(Saved data entries)
(* ===== verification/Exactness.v ===== *)
(** * What is activated is what was retired

    The rows an epoch puts into the mail tables are those of the retired file:
    the digests the destination verified commit to every row, so only a
    collision of SHA-256 could make them differ. *)

From S2P Require Import Prelude GoTime RateLimit Quota Text Sha256 Tables Tx Sessions Pending.
From S2P Require Import Invocations Rooms Claims Roles Directory Messages Deliveries QuotaInv Relay.
From S2P Require Import Auth Source Export Destination Cutover Epochs QuotaOps History Atomic Fence Handover.
From S2P Require Import Prepare Transfer Authority.
Open Scope Z_scope.

(** ** Evidence *)

Lemma present8 m table : mm_Version m = 8 -> MigrationSourceTablePresent m table = true.
Proof.
  intros Hv. unfold MigrationSourceTablePresent, IsLegacyTelegramMigrationSource. rewrite Hv. cbn.
  by rewrite ?andb_false_r.
Qed.

Lemma head_filter_name (tables : list TableEvidence) e :
  NoDup (te_name <$> tables) -> e ∈ tables ->
  head (filter (fun e' => te_name e' = te_name e) tables) = Some e.
Proof.
  induction tables as [|x tables IH]; [by intros _ ?%elem_of_nil|]. cbn. intros [Hn Hnd]%NoDup_cons [->|Hin]%elem_of_cons.
  - by rewrite decide_True.
  - rewrite decide_False; [by apply IH|]. intros E. apply Hn. rewrite E. by apply list_elem_of_fmap_2.
Qed.

Lemma evidenceOf_elem m e :
  NoDup (te_name <$> mm_Tables m) -> e ∈ mm_Tables m -> evidenceOf m (te_name e) = (te_count e, te_sha256 e).
Proof. intros Hnd Hin. unfold evidenceOf. by rewrite (head_filter_name _ e). Qed.

Lemma specs_targets : Forall (fun spec => sp_target spec ∈ mailCutoverTables) migrationTableSpecs.
Proof. apply (bool_decide_unpack _). vm_compute. exact I. Qed.

Lemma specs_names : NoDup (sp_name <$> migrationTableSpecs).
Proof. apply (bool_decide_unpack _). vm_compute. exact I. Qed.

Section Evidence.
Context `{Env}.

Lemma tablesEvidence_names specs d tables :
  tablesEvidence specs d = Some tables -> te_name <$> tables = sp_name <$> specs.
Proof.
  revert tables. induction specs as [|spec specs IH]; intros tables; simpl; [by intros [= <-]|].
  intros (e & (stream & _ & [= <-])%bind_Some & (es & Hes%IH & [= <-])%bind_Some)%bind_Some. cbn. by rewrite Hes.
Qed.

Lemma sameMailCutoverSource_ok prepared retired spec :
  sameMailCutoverSource prepared retired = true -> spec ∈ migrationTableSpecs ->
  mm_Version prepared = mm_Version retired /\ evidenceOf prepared (sp_name spec) = evidenceOf retired (sp_name spec).
Proof.
  unfold sameMailCutoverSource. intros Hs Hin. bool_hyps. split; [done|].
  match goal with Hf : forallb _ _ = true |- _ => rewrite forallb_forall in Hf; apply list_elem_of_In, Hf in Hin end.
  by apply bool_decide_eq_true in Hin.
Qed.

(** What a manifest records of a table. *)
Lemma evidenceOf_tables m d spec :
  tablesEvidence migrationTableSpecs d = Some (mm_Tables m) -> spec ∈ migrationTableSpecs ->
  exists stream, writeValues (mjoin (sp_rows spec d).*2) = Some stream /\
    evidenceOf m (sp_name spec) = (Z.of_nat (length (sp_rows spec d)), hexEncode (Sha256.Sum256 stream)).
Proof.
  intros Hts Hin. destruct (tablesEvidence_elem _ _ _ spec Hts Hin) as (stream & Hstream & Helem). exists stream.
  split; [done|]. refine (evidenceOf_elem m _ _ Helem). rewrite (tablesEvidence_names _ _ _ Hts). exact specs_names.
Qed.

(** What an epoch expects of a table. *)
Lemma expected_evidence m spec count stream :
  mm_Version m = 8 -> spec ∈ migrationTableSpecs ->
  evidenceOf m (sp_name spec) = (count, hexEncode (Sha256.Sum256 stream)) ->
  mailCutoverTableEvidence m (sp_target spec) = (count, hexEncode (Sha256.Sum256 stream)).
Proof.
  intros Hv Hin He. unfold mailCutoverTableEvidence. rewrite present8 by exact Hv. cbn [negb].
  rewrite (wf_lookup _ (proj1 (Forall_forall _ _) specs_wf spec Hin)), He.
  rewrite (bool_decide_eq_false_2 (_ = "")), andb_false_r; [done|].
  intros E. pose proof (digest_valid stream) as Hd. by rewrite E in Hd.
Qed.

(** The same, when the file attests it. *)
Lemma attested_evidence control d prepared retired spec :
  attests control d retired -> sameMailCutoverSource prepared retired = true -> spec ∈ migrationTableSpecs ->
  exists stream, writeValues (mjoin (sp_rows spec d).*2) = Some stream /\
    mailCutoverTableEvidence prepared (sp_target spec) =
      (Z.of_nat (length (sp_rows spec d)), hexEncode (Sha256.Sum256 stream)).
Proof.
  intros (_ & tables & fingerprint & He & ->) Hs Hin.
  destruct (sameMailCutoverSource_ok _ _ _ Hs Hin) as [Hv Hev].
  unfold evidence in He. apply bind_Some in He as (ts & Hts & (bytes & _ & [= -> _])%bind_Some).
  destruct (evidenceOf_tables (manifestOf control MigrationSourceRetired tables fingerprint) d spec) as (stream & Hst & He);
    [done..|]. exists stream. split; [done|]. apply expected_evidence; [exact Hv|done|congruence].
Qed.
End Evidence.

(** ** What the hasher saw *)

Section Hashed.
Context `{Env, RowJson, PgEnv}.

(** The values written for the columns of an object. *)
Lemma hashColumns_ok table columns (payload : gmap string JsonValue) l n :
  hashColumns table columns payload = Some (l, n) ->
  exists vs, length vs = n /\ (n <= length columns)%nat /\ writeValues vs = Some l /\
    Forall (fun v => exists c, payload !! c = Some (toJson v)) vs /\
    (n = length columns -> Forall2 (fun c v => payload !! c = Some (toJson v)) columns vs).
Proof.
  revert l n. induction columns as [|c columns IH]; intros l n; simpl.
  { intros [= <- <-]. exists []. split_and!; [done..|constructor|constructor]. }
  destruct (payload !! c) as [v|] eqn:Hc.
  - intros (x & Hx & ([r k] & (vs & <- & Hle & Hw & Hall & Hf)%IH & [= <- <-])%bind_Some)%bind_Some.
    assert (exists v', v = toJson v') as [v' ->].
    { destruct v as [|[z|]|s|]; try done; [by exists VNull|by exists (VInt z)|by exists (VText s)]. }
    rewrite hashedValue_toJson in Hx. exists (v' :: vs). simpl. rewrite Hx. simpl. rewrite Hw.
    split_and!; [done|lia|done|constructor; eauto|]. intros [= Hl]. constructor; auto.
  - destruct (optionalParentMigrationColumn table c); [|done].
    intros (vs & <- & Hle & Hw & Hall & Hf)%IH. exists vs. split_and!; [done|lia|done|done|lia].
Qed.

Lemma writeValues_join vs ws l1 l2 :
  writeValues vs = Some l1 -> writeValues ws = Some l2 -> writeValues (vs ++ ws) = Some (l1 ++ l2).
Proof.
  revert l1. induction vs as [|v vs IH]; intros l1; simpl; [by intros [= <-]|].
  intros (x & -> & (y & Hy & [= <-])%bind_Some)%bind_Some Hw. simpl. rewrite (IH y) by done. simpl.
  by rewrite (assoc_L (++)).
Qed.

(** A stored payload as it is read back: its canonical text, decoded. *)
Definition readBack (payload : Payload) : option (gmap string JsonValue) := json_Decode (json_Canonical payload).

(** One rehashed row: as many values as the object has, of its columns. *)
Definition rowHashed (columns : list string) (row : string * (Payload * string)) (vs : list SqlValue) : Prop :=
  exists object, readBack row.2.1 = Some object /\ length vs = size object /\
    (length vs <= length columns)%nat /\ Forall (fun v => exists c, object !! c = Some (toJson v)) vs /\
    (length vs = length columns -> Forall2 (fun c v => object !! c = Some (toJson v)) columns vs).

Lemma rehash_ok table h rows h' :
  rehash table h rows = Some h' ->
  exists vss l, Forall2 (rowHashed (th_columns h)) rows vss /\ writeValues (mjoin vss) = Some l /\
    th_stream h' = th_stream h ++ l /\ th_count h' = th_count h + Z.of_nat (length rows).
Proof.
  revert h. induction rows as [|[key [payload digest]] rows IH]; intros h; simpl.
  { intros [= <-]. exists [], []. rewrite app_nil_r, Z.add_0_r. split_and!; [constructor|done..]. }
  intros (h1 & Ha & (vss & l & Hf & Hw & Hs & Hc)%IH)%bind_Some.
  unfold hasher_Add in Ha. destruct (_ || _); [done|]. destruct (negb _); [done|]. cbn [mr_Payload] in Ha.
  apply bind_Some in Ha as (object & Ho & ([x n] & (vs & <- & Hle & Hv & Hall & Hcol)%hashColumns_ok & Hn)%bind_Some).
  destruct (Nat.eqb_spec (length vs) (size object)) as [Hsz|]; [|done]. simpl in Hn. injection Hn as <-. cbn in *.
  exists (vs :: vss), (x ++ l). split_and!.
  - constructor; [|done]. exists object. by split_and!.
  - simpl. by apply writeValues_join.
  - by rewrite Hs, (assoc_L (++)).
  - lia.
Qed.
End Hashed.

(** ** Equal rows *)

Lemma full_rows {A} n (vss : list (list A)) :
  Forall (fun vs => (length vs <= n)%nat) vss -> length (mjoin vss) = (length vss * n)%nat ->
  Forall (fun vs => length vs = n) vss.
Proof.
  assert (forall vss : list (list A), Forall (fun vs => (length vs <= n)%nat) vss ->
    (length (mjoin vss) <= length vss * n)%nat) as Hb.
  { induction 1 as [|vs l Hv _ IH]; simpl; [lia|]. rewrite length_app. lia. }
  induction 1 as [|vs l Hv Hl IH]; [constructor|]. simpl. rewrite length_app. intros E.
  pose proof (Hb _ Hl). constructor; [lia|]. apply IH. lia.
Qed.

Lemma join_length {A} n (vss : list (list A)) :
  Forall (fun vs => length vs = n) vss -> length (mjoin vss) = (length vss * n)%nat.
Proof. induction 1; simpl; [done|]. rewrite length_app. lia. Qed.

(** The object with these columns and values. *)
Definition rowObject (columns : list string) (vs : list SqlValue) : gmap string JsonValue :=
  toJson <$> list_to_map (zip columns vs).

Lemma object_exact columns vs (object : gmap string JsonValue) :
  NoDup columns -> length vs = length columns -> length columns = size object ->
  Forall2 (fun c v => object !! c = Some (toJson v)) columns vs -> object = rowObject columns vs.
Proof.
  intros Hnd Hl Hs Hf. symmetry. apply map_subseteq_size_eq.
  - apply map_subseteq_spec. intros c j. unfold rowObject. rewrite lookup_fmap, fmap_Some.
    intros (v & Hin%elem_of_list_to_map_2 & ->). rewrite Forall2_lookup in Hf.
    apply list_elem_of_lookup in Hin as [i Hi]. apply lookup_zip_Some in Hi as [Hc Hv].
    specialize (Hf i). rewrite Hc, Hv in Hf. by inversion Hf.
  - unfold rowObject. rewrite map_size_fmap, payload_size by done. lia.
Qed.

(** Two different texts with one digest. *)
Definition collision : Prop := exists l l', l <> l' /\ Sha256.Sum256 l = Sha256.Sum256 l'.

Section Exact.
Context `{Env, RowJson, PgEnv}.

(** A decoded value is one of Go: a number read by [Int64] fits, and a string
    has a length. *)
Class JsonBounded : Prop :=
  json_bounded l object c v : json_Decode l = Some object -> object !! c = Some (toJson v) -> boundedValue v.

Lemma hashed_bounded `{!JsonBounded} columns rows vss :
  Forall2 (rowHashed columns) rows vss -> Forall boundedValue (mjoin vss).
Proof.
  intros Hf. apply Forall_join. induction Hf as [|row vs rows vss Hr _ IH]; [constructor|]. constructor; [|done].
  destruct Hr as (object & Ho & _ & _ & Hall & _). eapply Forall_impl; [exact Hall|].
  intros v [c Hc]. by eapply json_bounded.
Qed.

(** Staged rows with the evidence of a table are the rows of that table. *)
Lemma rehashed_exact `{!JsonBounded} spec d rows stream :
  spec ∈ migrationTableSpecs -> Forall (fun r => Forall boundedValue r.2) (sp_rows spec d) ->
  writeValues (mjoin (sp_rows spec d).*2) = Some stream ->
  rehashed (sp_target spec) rows = Some (Z.of_nat (length (sp_rows spec d)), hexEncode (Sha256.Sum256 stream)) ->
  collision \/
  (readBack ∘ fst ∘ snd) <$> rows = (fun r => Some (rowObject (sp_columns spec) r.2)) <$> sp_rows spec d.
Proof.
  intros Hin Hb Hw Hre. pose proof (proj1 (Forall_forall _ _) specs_wf spec Hin) as Hwf.
  unfold rehashed, NewMigrationTableHasher in Hre. rewrite (wf_lookup _ Hwf) in Hre. cbn [mbind option_bind] in Hre.
  apply bind_Some in Hre as (h & (vss & l & Hf & Hvss & Hs & Hc)%rehash_ok & Hev). cbn in Hf, Hs, Hc.
  unfold hasher_Evidence in Hev. rewrite Hs, Hc in Hev. injection Hev as Hlen Hdig.
  apply hexEncode_inj in Hdig; [|apply Sum256_bytes..].
  destruct (decide (l = stream)) as [->|Hne]; [right|left; by exists l, stream].
  assert (mjoin vss = mjoin (sp_rows spec d).*2) as Hj.
  { eapply writeValues_inj; [by eapply hashed_bounded|by apply Forall_join, Forall_fmap|done|done]. }
  assert (Forall (fun vs => length vs = length (sp_columns spec)) (sp_rows spec d).*2) as Hwidth.
  { apply Forall_fmap, Forall_forall. intros r. by apply wf_width. }
  apply Forall2_length in Hf as Hlf.
  assert (vss = (sp_rows spec d).*2) as ->.
  { apply (join_inj (length (sp_columns spec))); [|apply full_rows|done|done].
    - pose proof (wf_nonempty _ Hwf). destruct (sp_columns spec); [done|simpl; lia].
    - apply Forall_forall. intros vs Hvs. apply list_elem_of_lookup in Hvs as [i Hi].
      destruct (Forall2_lookup_r _ _ _ _ _ Hf Hi) as (row & _ & object & _ & _ & Hle & _). done.
    - rewrite Hj, (join_length _ _ Hwidth), length_fmap. f_equal. lia. }
  clear -Hf Hwidth Hwf. rewrite Forall_fmap in Hwidth. rewrite Forall2_fmap_r in Hf.
  revert Hwidth. induction Hf as [|row r rows rs Hr _ IH]; intros Hwidth; [done|].
  apply Forall_cons in Hwidth as [Hl Hwidth]. cbn. f_equal; [|by apply IH].
  destruct Hr as (object & Ho & Hsz & _ & _ & Hcol). cbn in Hl. rewrite Ho. f_equal.
  apply object_exact; [apply Hwf|done|congruence|by apply Hcol].
Qed.

(** The payloads of a mail table. *)
Definition mailTable (p : Pg) (table : string) : list Payload :=
  omap (fun kv => if bool_decide (kv.1.1 = table) then Some kv.2.1 else None) (map_to_list (pg_target p)).

Lemma mailTable_staged p k table :
  pg_target p = stagedTarget p k -> mailTable p table ≡ₚ (fst ∘ snd) <$> stagedRows p k table.
Proof.
  intros Ht. unfold mailTable, stagedRows. rewrite Ht, sortBy_perm. unfold stagedTarget.
  rewrite map_to_list_to_map.
  - apply reflexive_eq. induction (map_to_list (pg_staging p)) as [|[[[k' t] key] [payload digest]] l IH]; [done|].
    cbn. destruct (decide (k' = k)) as [->|]; [destruct (decide (t = table)) as [->|]|].
    + rewrite !bool_decide_eq_true_2 by done. cbn. rewrite bool_decide_eq_true_2 by done. cbn. by rewrite <-IH.
    + rewrite bool_decide_eq_true_2, bool_decide_eq_false_2 by congruence. cbn.
      by rewrite bool_decide_eq_false_2.
    + by rewrite !bool_decide_eq_false_2 by congruence.
  - apply (NoDup_fmap_1 (fun t => (k, t.1, t.2))). rewrite <-list_fmap_compose.
    apply (NoDup_omap _ _ fst); [|apply NoDup_fst_map_to_list].
    intros [[[k' t] key] v] y. cbn. case_bool_decide; [|done]. intros [= <-]. cbn. congruence.
Qed.

End Exact.
Lemma stageRows_run `{!RowJsonRoundTrip} k spec rows p :
  stageable spec rows -> (forall key, key ∈ stagedKey <$> rows -> pg_staging p !! (k, sp_target spec, key) = None) ->
  stageRows k (sp_target spec) (exported spec <$> rows) p =
    inr (tt, with_cutover (pg_epochs p) (kmap (placed k (sp_target spec)) (stagedMap spec rows) ∪ pg_staging p)
      (pg_checkpoints p) (pg_target p) p).
Proof.
  intros Hs. pose proof (stageable_NoDup _ _ Hs) as Hnd. destruct Hs as [_ Hv _].
  revert p Hnd. induction Hv as [|r rows (Hl & Hi & Hp) _ IH]; intros p Hnd Hfresh.
  { cbn. unfold stagedMap. cbn. rewrite kmap_empty, (left_id_L ∅ (∪)). by destruct p. }
  apply NoDup_cons in Hnd as [Hn Hnd]. cbn [fmap list_fmap stageRows mr_Key mr_Payload mr_SHA256 exported].
  unfold mbind, D_bind, look, stagedPayload. cbn [mr_Payload exported].
  assert (json_Decode (payloadOf spec r.2) = Some (rowObject (sp_columns spec) r.2)) as ->.
  { apply json_round_trip. rewrite forallb_forall in Hp. rewrite Forall_forall in Hi.
    intros c v Hcv%elem_of_list_to_map_2%elem_of_zip_r. split; [by apply Hp, list_elem_of_In|by apply Hi]. }
  cbn [found mret D_ret]. change (encodeMigrationRowKey r.1) with (stagedKey r).
  assert (has (pg_staging p) (k, sp_target spec, stagedKey r) = false) as ->.
  { unfold has. by rewrite Hfresh by (cbn; left). }
  cbn [refuse_if mret D_ret change].
  etrans; [apply IH; [done|]|].
  - intros key Hkey. cbn. rewrite lookup_insert_ne; [apply Hfresh; cbn; by right|]. intros [= <-]. by apply Hn.
  - f_equal. f_equal. unfold with_cutover. cbn. f_equal. fold (stagedMap spec rows).
    change (list_to_map _) with (<[stagedKey r := stagedValue spec r]> (stagedMap spec rows)).
    rewrite (kmap_insert (placed k (sp_target spec))), <-insert_union_l, insert_union_r; [done|].
    rewrite lookup_kmap by apply _. by apply stagedMap_None.
Qed.
(** ** Crossing the barrier *)

Lemma readiness_run p m e :
  installed p -> begun p m e MailCutoverVerified -> validMigrationDigest (mm_Fingerprint m) = true ->
  CheckMailCutoverActivationReadiness actor k (mm_Fingerprint m) records p = inr (tt, p).
Proof.
  intros Hi Hb Hd. unfold CheckMailCutoverActivationReadiness.
  erewrite dest_bind_run by (apply refuse_if_run; by rewrite (wr_actor Hreq), epoch_uuid, Hd).
  unfold ValidateMachineEnrollments. destruct (wr_enrolled Hreq) as [transition ->]. rewrite (wr_machines Hreq).
  erewrite dest_bind_run by (apply refuse_if_run; apply Hi).
  erewrite dest_bind_run by (apply refuse_if_run; by rewrite (in_owner _ Hi), bool_decide_eq_true_2).
  erewrite dest_bind_run by reflexivity. erewrite dest_bind_run by (apply found_run, (bg_epoch _ _ _ _ Hb)).
  erewrite dest_bind_run.
  2:{ apply refuse_if_run. rewrite (bg_request _ _ _ _ Hb), (bg_phase _ _ _ _ Hb), !bool_decide_eq_true_2 by done. done. }
  erewrite dest_bind_run by reflexivity. erewrite dest_bind_run by (apply refuse_if_run, (in_auth _ Hi)).
  erewrite dest_bind_run.
  2:{ unfold noPendingMachines. erewrite dest_bind_run by reflexivity. apply refuse_if_run, (in_pending _ Hi). }
  erewrite dest_bind_run by reflexivity. apply refuse_if_run. by rewrite (in_keys _ Hi).
Qed.

(** The retired manifest matches the one the epoch was begun with. *)
Lemma sameSource_run m retired :
  mm_Version retired = mm_Version m -> mm_SourceID retired = mm_SourceID m -> mm_EpochID retired = mm_EpochID m ->
  mm_TargetIdentity retired = mm_TargetIdentity m -> mm_Fingerprint retired = mm_Fingerprint m ->
  mm_Tables retired = mm_Tables m -> mm_Phase retired = MigrationSourceRetired ->
  sameMailCutoverSource (publicManifest (asPrepared m)) retired = true.
Proof.
  intros Hv Hs He Ht Hf Htab Hp. unfold sameMailCutoverSource. cbn [mm_Version mm_SourceID mm_EpochID mm_TargetIdentity
    mm_Fingerprint mm_Phase publicManifest asPrepared withPhase].
  rewrite Hv, Hs, He, Ht, Hf, Hp, Z.eqb_refl, !bool_decide_eq_true_2 by done. cbn [andb]. rewrite andb_true_r.
  apply andb_true_intro. split; [|done]. apply forallb_forall. intros spec _. apply bool_decide_eq_true.
  unfold evidenceOf. cbn [mm_Tables publicManifest asPrepared withPhase]. by rewrite Htab.
Qed.
(* ===== verification/Scenario.v ===== *)
(** * A concrete relay session

    An environment with readable identifiers and a session in it: two machines,
    a room, messages, leases and acknowledgements.  The states are computed, so
    they show that the hypotheses of the general theorems can be met. *)

From stdpp Require Import pretty.
From S2P Require Import Prelude GoTime RateLimit Quota Text Sha256 Tables Tx Sessions Pending.
From S2P Require Import Invocations Rooms Claims Roles Directory Messages Deliveries Relay.
Open Scope Z_scope.

(** Identifiers [u0], [u1], ... and tokens [tok0], [tok1], ... *)
#[export] Instance demoEnv : Env := {|
  uuid_NewString n := "u" +:+ pretty n;
  rand_token n := Some ("tok" +:+ pretty n);
  uuid_Validate _ := true;
|}.

Definition at_ (seconds : Z) : Z := seconds * Time.Second.

(** The state after a list of operations. *)
Fixpoint after (ops : list Op) (s : St) : St :=
  match ops with
  | [] => s
  | op :: ops => after ops (run_op op s).2
  end.

Definition newStore : St := newSt emptyDb.

Definition member (endpoint : string) (capabilities : Z) : Member :=
  {| m_Endpoint := endpoint; m_Role := ""; m_RoleMachineID := ""; m_Capabilities := capabilities |}.

Definition full : Z := Z.lor (Z.lor CapSend CapReceive) CapAdmin.

Definition setup : list Op := [
  OpAdvertiseEndpoints "m1" ["e1"] (at_ 1000) (600 * Time.Second);
  OpAdvertiseEndpoints "m2" ["e2"] (at_ 1000) (600 * Time.Second);
  OpCreateConversation "e1" [member "e1" full; member "e2" (Z.lor CapSend CapReceive)] (at_ 1001)
].

Definition room : string := "u0".

Definition hello : AppendInput := {| ai_ConversationID := room; ai_SenderMachineID := "m1";
  ai_PrincipalID := ""; ai_FromEndpoint := "e1"; ai_TargetRole := ""; ai_Body := "hello";
  ai_ArtifactIDs := []; ai_IdempotencyKey := "key-1"; ai_Now := at_ 1002 |}.

(** The room exists; [hello] was sent; [m2] leased it. *)
Definition state0 : St := after setup newStore.
Definition state1 : St := (AppendMessage hello state0).2.
Definition leasing : M DeliveryLeasePage :=
  LeaseDeliveries "m2" "consumer-1" "e2" room (at_ 1003) (30 * Time.Second) 10.
Definition state2 : St := (leasing state1).2.

(** A second lease after the first lapsed. *)
Definition releasing : M DeliveryLeasePage :=
  LeaseDeliveries "m2" "consumer-1" "e2" room (at_ 1040) (30 * Time.Second) 10.
Definition state3 : St := (releasing state2).2.

(** Direct mail between two roles. *)
Definition alpha : string := "role/m1/alpha".
Definition beta : string := "role/m2/beta".
Definition profile (machine role key : string) : RegisterRoleInput :=
  {| rr_MachineID := machine; rr_Role := role; rr_DisplayName := "a role";
     rr_DirectAddressable := true; rr_IdempotencyKey := key; rr_Now := at_ 1002 |}.
Definition roleSetup : list Op := [
  OpRegisterRoleProfile (profile "m1" alpha "reg-1");
  OpRegisterRoleProfile (profile "m2" beta "reg-2");
  OpBindRoleToSession "m1" alpha "e1" (at_ 1002) (300 * Time.Second);
  OpBindRoleToSession "m2" beta "e2" (at_ 1002) (300 * Time.Second)
].
Definition ping : DirectMessageInput := {| dm_SenderMachineID := "m1"; dm_FromRole := alpha;
  dm_ToRole := beta; dm_Body := "ping"; dm_IdempotencyKey := "dm-1"; dm_Now := at_ 1003 |}.
Definition pong : DirectMessageInput := {| dm_SenderMachineID := "m2"; dm_FromRole := beta;
  dm_ToRole := alpha; dm_Body := "pong"; dm_IdempotencyKey := "dm-2"; dm_Now := at_ 1004 |}.
Definition roleState : St := after roleSetup state0.
Definition pingState : St := (SendDirectMessage ping roleState).2.

(** ** Runs and reachability *)

Lemma ran {A} (m : M A) s r : (m s).1 = r -> m s = (r, (m s).2).
Proof. destruct (m s). by intros <-. Qed.

Lemma op_step op s : step s (run_op op s).2.
Proof. apply (step_op op s (run_op op s).1). by destruct (run_op op s). Qed.

Lemma after_steps ops s : rtc step s (after ops s).
Proof.
  revert s. induction ops as [|op ops IH]; intros s; simpl; [apply rtc_refl|].
  eapply rtc_l; [apply op_step|apply IH].
Qed.

Lemma after_reachable ops s : reachable s -> reachable (after ops s).
Proof. intros Hs. unfold reachable in *. etransitivity; [exact Hs|apply after_steps]. Qed.

(** The state an operation with a result leaves is the one its [Op] leaves. *)
Lemma result_step {A} (m : M A) op s : run_op op = void m -> step s (m s).2.
Proof.
  intros Hop. assert ((run_op op s).2 = (m s).2) as <-; [|apply op_step].
  rewrite Hop. unfold void, mbind, M_bind. by destruct (m s) as [[e|a] s1].
Qed.

Lemma reachable_new : reachable newStore.
Proof. apply rtc_refl. Qed.

Lemma state0_reachable : reachable state0.
Proof. apply after_reachable, reachable_new. Qed.

Lemma state1_step : step state0 state1.
Proof. exact (result_step (AppendMessage hello) (OpAppendMessage hello) state0 eq_refl). Qed.

Lemma state2_step : step state1 state2.
Proof.
  exact (result_step leasing
    (OpLeaseDeliveries "m2" "consumer-1" "e2" room (at_ 1003) (30 * Time.Second) 10) state1 eq_refl).
Qed.

Lemma state3_step : step state2 state3.
Proof.
  exact (result_step releasing
    (OpLeaseDeliveries "m2" "consumer-1" "e2" room (at_ 1040) (30 * Time.Second) 10) state2 eq_refl).
Qed.

Lemma state1_reachable : reachable state1.
Proof. eapply rtc_r; [exact state0_reachable|exact state1_step]. Qed.

Lemma state2_reachable : reachable state2.
Proof. eapply rtc_r; [exact state1_reachable|exact state2_step]. Qed.

Lemma state1_to_3 : rtc step state1 state3.
Proof. eapply rtc_l; [exact state2_step|]. apply rtc_once. exact state3_step. Qed.

Lemma roleState_reachable : reachable roleState.
Proof. exact (after_reachable roleSetup state0 state0_reachable). Qed.

Lemma pingState_step : step roleState pingState.
Proof. exact (result_step (SendDirectMessage ping) (OpSendDirectMessage ping) roleState eq_refl). Qed.

(** ** Starts: [e1] has [m2] asked to start [e2], whose advertisement lapsed *)

Definition starterRoom : Op := OpCreateConversation "e1"
  [member "e1" (Z.lor full CapInvoke); member "e2" (Z.lor CapSend CapReceive)] (at_ 1001).
Definition wakeUp : AppendInput := {| ai_ConversationID := "u1"; ai_SenderMachineID := "m1";
  ai_PrincipalID := ""; ai_FromEndpoint := "e1"; ai_TargetRole := ""; ai_Body := "wake up";
  ai_ArtifactIDs := []; ai_IdempotencyKey := "key-2"; ai_Now := at_ 1002 |}.
Definition startInput : InvokeInput := {| in_ConversationID := "u1"; in_SenderMachineID := "m1";
  in_FromEndpoint := "e1"; in_TargetEndpoint := "e2"; in_IdempotencyKey := "start-1"; in_Now := at_ 1700 |}.
Definition startOps : list Op := [
  starterRoom;
  OpAppendMessage wakeUp;
  OpAdvertiseEndpoints "m1" ["e1"] (at_ 1500) (600 * Time.Second);
  OpRequestInvocation startInput
].
Definition startState : St := after startOps state0.
Definition startLeased : St :=
  after [OpLeaseInvocations "m2" "consumer-1" (at_ 1703) (30 * Time.Second) 10] startState.

Lemma startState_reachable : reachable startState.
Proof. exact (after_reachable startOps state0 state0_reachable). Qed.

Lemma startLeased_reachable : reachable startLeased.
Proof. apply after_reachable, startState_reachable. Qed.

**DIRECTIONS**
State how many lines of the records above hold the word "verification", adding nothing beyond the number.

**REPLY TO THE EXERCISE**
2